#### [What you need to do]
The answer must be one number: how many lines of the records contain "offset".

•••

(** C8. [markAllAsRead] sets every previously unread notification of the
    caller to read, leaves the notifications of every other user
    unchanged, and returns the number of notifications it changed;
    [getUnreadCount] for the caller is 0 immediately afterwards. *)
Theorem markAllAsRead_spec env user w :
  reliable env →
  ∃ count w',
    markAllAsRead env user w = (Ok count, w') ∧
    (∀ id n, db w !! id = Some n → n_userId n = user → n_isRead n = false →
             db w' !! id = Some (set_isRead true n)) ∧
    (∀ id n, db w !! id = Some n → n_userId n ≠ user →
             db w' !! id = Some n) ∧
    dom (db w') = dom (db w) ∧
    count = size (changed (db w) (db w')) ∧
    ∃ w'', getUnreadCount env user w' = (Ok 0%nat, w'') ∧ db w'' = db w'.
Proof.
  intros Hrel. run_store.
  rewrite store_call_ok by apply Hrel. cbn [db store_calls http_calls trace].
  eexists _, _. split; [reflexivity|]. cbn [db store_calls http_calls trace].
  split; [|split; [|split; [|split]]].
  - intros id n Hn Hu Hr. rewrite lookup_mark_all, Hn. simpl.
    by rewrite (proj2 (matches_unread user n) (conj Hu Hr)).
  - intros id n Hn Hu. rewrite lookup_mark_all, Hn. simpl.
    destruct (matches _ n) eqn:Hm; [|done].
    apply matches_unread in Hm as [? _]. done.
  - apply dom_fmap_L.
  - by rewrite changed_mark_all, select_unread.
  - rewrite store_call_ok by apply Hrel. cbn [db store_calls http_calls trace].
    rewrite select_unread, unread_of_mark_all, map_size_empty.
    eexists. split; reflexivity.
Qed.

Lemma markAllAsRead_spec_witness :
  reliable env0 ∧
  ∃ count w',
    markAllAsRead env0 "alice" w0 = (Ok count, w') ∧
    count = 2%nat ∧
    db w' !! "a1" = Some (row "a1" "alice" true 10) ∧
    db w' !! "b1" = Some (row "b1" "bob" false 13) ∧
    (getUnreadCount env0 "alice" w').1 = Ok 0%nat.
Proof.
  assert (Hrel : reliable env0) by (intros k; reflexivity).
  split; [exact Hrel|].
  destruct (markAllAsRead_spec env0 "alice" w0 Hrel)
    as (count & w' & Hrun & Hmine & Hother & _ & Hcount & w'' & Hunread & _).
  exists count, w'. split; [exact Hrun|].
  split.
  - rewrite Hcount. injection Hrun as _ <-. vm_compute. reflexivity.
  - split; [by apply (Hmine "a1" (row "a1" "alice" false 10))|].
    split; [by apply (Hother "b1" (row "b1" "bob" false 13))|].
    by rewrite Hunread.
Defined.

(* ===================================================================== *)
(** * services/notificationService: getNotifications                      *)
(* ===================================================================== *)

(** C10. The [total] that [getNotifications] returns is the number of
    notifications of the user in the store, whatever [limit] and [offset]
    are; the page itself holds at most [limit] of the notifications that
    follow the first [offset]. *)
Theorem getNotifications_total env user limit offset w :
  reliable env →
  ∃ page w',
    getNotifications env user limit offset w = (Ok page, w') ∧
    total page = size (owned_by user (db w)) ∧
    length (notifications page) =
      (default 20 limit `min` (total page - default 0 offset))%nat ∧
    db w' = db w.
Proof.
  intros Hrel. run_store.
  rewrite store_call_ok by apply Hrel. simpl.
  rewrite store_call_ok by apply Hrel. simpl.
  eexists _, _. split; [reflexivity|]. simpl.
  rewrite select_owned. split; [done|]. split; [|done].
  rewrite length_take, length_drop.
  rewrite (Permutation_length (merge_sort_Permutation _ _)).
  by rewrite length_fmap, length_map_to_list.
Qed.

Lemma getNotifications_total_witness :
  reliable env0 ∧
  ∃ page w',
    getNotifications env0 "alice" (Some 1%nat) (Some 1%nat) w0 =
      (Ok page, w') ∧
    total page = 3%nat ∧
    length (notifications page) = 1%nat.
Proof.
  assert (Hrel : reliable env0) by (intros k; reflexivity).
  split; [exact Hrel|].
  destruct (getNotifications_total env0 "alice" (Some 1%nat) (Some 1%nat)
              w0 Hrel)
    as (page & w' & Hrun & Htotal & Hlen & _).
  exists page, w'. split; [exact Hrun|].
  assert (Hsize : size (owned_by "alice" (db w0)) = 3%nat)
    by (vm_compute; reflexivity).
  rewrite Hlen, Htotal, Hsize. done.
Defined.

(* ===================================================================== *)
(** * What each operation does to the table                               *)
(* ===================================================================== *)

Lemma createNotification_db env userId type title message link metadata w :
  let w' := (createNotification env userId type title message link metadata
               w).2 in
  db w' = db w ∨
  (db w !! gen_id env (store_calls w) = None ∧
   db w' = <[gen_id env (store_calls w) :=
               new_row env (store_calls w) userId type title message link
                 metadata]> (db w)).
Proof.
  run_store. unfold store_call.
  destruct (store_fault env (store_calls w)); cbn; [by left|].
  destruct (db w !! gen_id env (store_calls w)) eqn:Hid; cbn; [by left|].
  right. done.
Qed.

Lemma getNotifications_db env user limit offset w :
  db (getNotifications env user limit offset w).2 = db w.
Proof.
  run_store. unfold store_call.
  destruct (store_fault env (store_calls w)); cbn;
    destruct (store_fault env (S (store_calls w))); cbn; done.
Qed.

Lemma getUnreadCount_db env user w :
  db (getUnreadCount env user w).2 = db w.
Proof.
  run_store. unfold store_call.
  destruct (store_fault env (store_calls w)); cbn; done.
Qed.

Lemma markAsRead_db env user id w :
  let w' := (markAsRead env user id w).2 in
  db w' = db w ∨
  ∃ n, db w !! id = Some n ∧ n_userId n = user ∧
       db w' = <[id := set_isRead true n]> (db w).
Proof.
  run_store. unfold store_call.
  destruct (store_fault env (store_calls w)); cbn; [by left|].
  destruct (db w !! id) as [n|] eqn:Hn; cbn; [|by left].
  case_bool_decide as Hu; cbn; [by left|].
  destruct (store_fault env (S (store_calls w))); cbn; [by left|].
  rewrite Hn. cbn. right. exists n.
  split; [done|]. split; [|done].
  by destruct (decide (n_userId n = user)).
Qed.

Lemma markAllAsRead_db env user w :
  let w' := (markAllAsRead env user w).2 in
  db w' = db w ∨
  db w' = (λ n, if matches (mkWhere user (Some false)) n
                then set_isRead true n else n) <$> db w.
Proof.
  run_store. unfold store_call.
  destruct (store_fault env (store_calls w)); cbn; [by left|by right].
Qed.

Lemma deleteNotification_db env user id w :
  let w' := (deleteNotification env user id w).2 in
  db w' = db w ∨
  ∃ n, db w !! id = Some n ∧ n_userId n = user ∧ db w' = delete id (db w).
Proof.
  run_store. unfold store_call.
  destruct (store_fault env (store_calls w)); cbn; [by left|].
  destruct (db w !! id) as [n|] eqn:Hn; cbn; [|by left].
  case_bool_decide as Hu; cbn; [by left|].
  destruct (store_fault env (S (store_calls w))); cbn; [by left|].
  rewrite Hn. cbn. right. exists n.
  split; [done|]. split; [|done].
  by destruct (decide (n_userId n = user)).
Qed.

(* ===================================================================== *)
(** * The invariant of stored notifications                               *)
(* ===================================================================== *)

(** C9. Whatever operation of the service runs (create, list,
    unread-count, mark-read, mark-all-read, delete), a stored notification
    keeps every field other than [isRead], [userId] included, and it is
    changed or deleted only by an operation invoked by its owner: a change
    comes from a mark-read or mark-all-read of the owner, a deletion from
    the owner's delete of that identifier. *)
Theorem stored_notification_invariant env op w id n :
  db w !! id = Some n →
  match db (after env op w) !! id with
  | Some n' =>
      same_but_isRead n n' ∧
      (n' ≠ n →
       invoked_by op = n_userId n ∧
       (op = OpMarkRead (n_userId n) id ∨ op = OpMarkAll (n_userId n)))
  | None => op = OpDelete (n_userId n) id
  end.
Proof.
  intros Hn.
  destruct op as [u ty ti me li md|u l o|u|u i|u|u i]; unfold after.
  - destruct (createNotification_db env u ty ti me li md w) as [->|[Hfresh ->]].
    + rewrite Hn. split; [apply same_but_isRead_refl|done].
    + rewrite lookup_insert_ne by congruence.
      rewrite Hn. split; [apply same_but_isRead_refl|done].
  - rewrite getNotifications_db, Hn.
    split; [apply same_but_isRead_refl|done].
  - rewrite getUnreadCount_db, Hn.
    split; [apply same_but_isRead_refl|done].
  - destruct (markAsRead_db env u i w) as [->|(n0 & Hn0 & Hu & ->)].
    + rewrite Hn. split; [apply same_but_isRead_refl|done].
    + destruct (decide (i = id)) as [->|Hne].
      * rewrite lookup_insert_eq.
        assert (n0 = n) as -> by congruence.
        split; [apply set_isRead_same|]. intros _. cbn.
        split; [done|]. left. by rewrite Hu.
      * rewrite lookup_insert_ne by done. rewrite Hn.
        split; [apply same_but_isRead_refl|done].
  - destruct (markAllAsRead_db env u w) as [->| ->].
    + rewrite Hn. split; [apply same_but_isRead_refl|done].
    + rewrite lookup_fmap, Hn. cbn.
      destruct (matches _ n) eqn:Hm.
      * apply matches_unread in Hm as [Hu _].
        split; [apply set_isRead_same|]. intros _.
        split; [done|]. right. by rewrite Hu.
      * split; [apply same_but_isRead_refl|done].
  - destruct (deleteNotification_db env u i w) as [->|(n0 & Hn0 & Hu & ->)].
    + rewrite Hn. split; [apply same_but_isRead_refl|done].
    + destruct (decide (i = id)) as [->|Hne].
      * rewrite lookup_delete_eq.
        assert (n0 = n) as -> by congruence. by rewrite Hu.
      * rewrite lookup_delete_ne by done. rewrite Hn.
        split; [apply same_but_isRead_refl|done].
Qed.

•••

#### [Your response]
7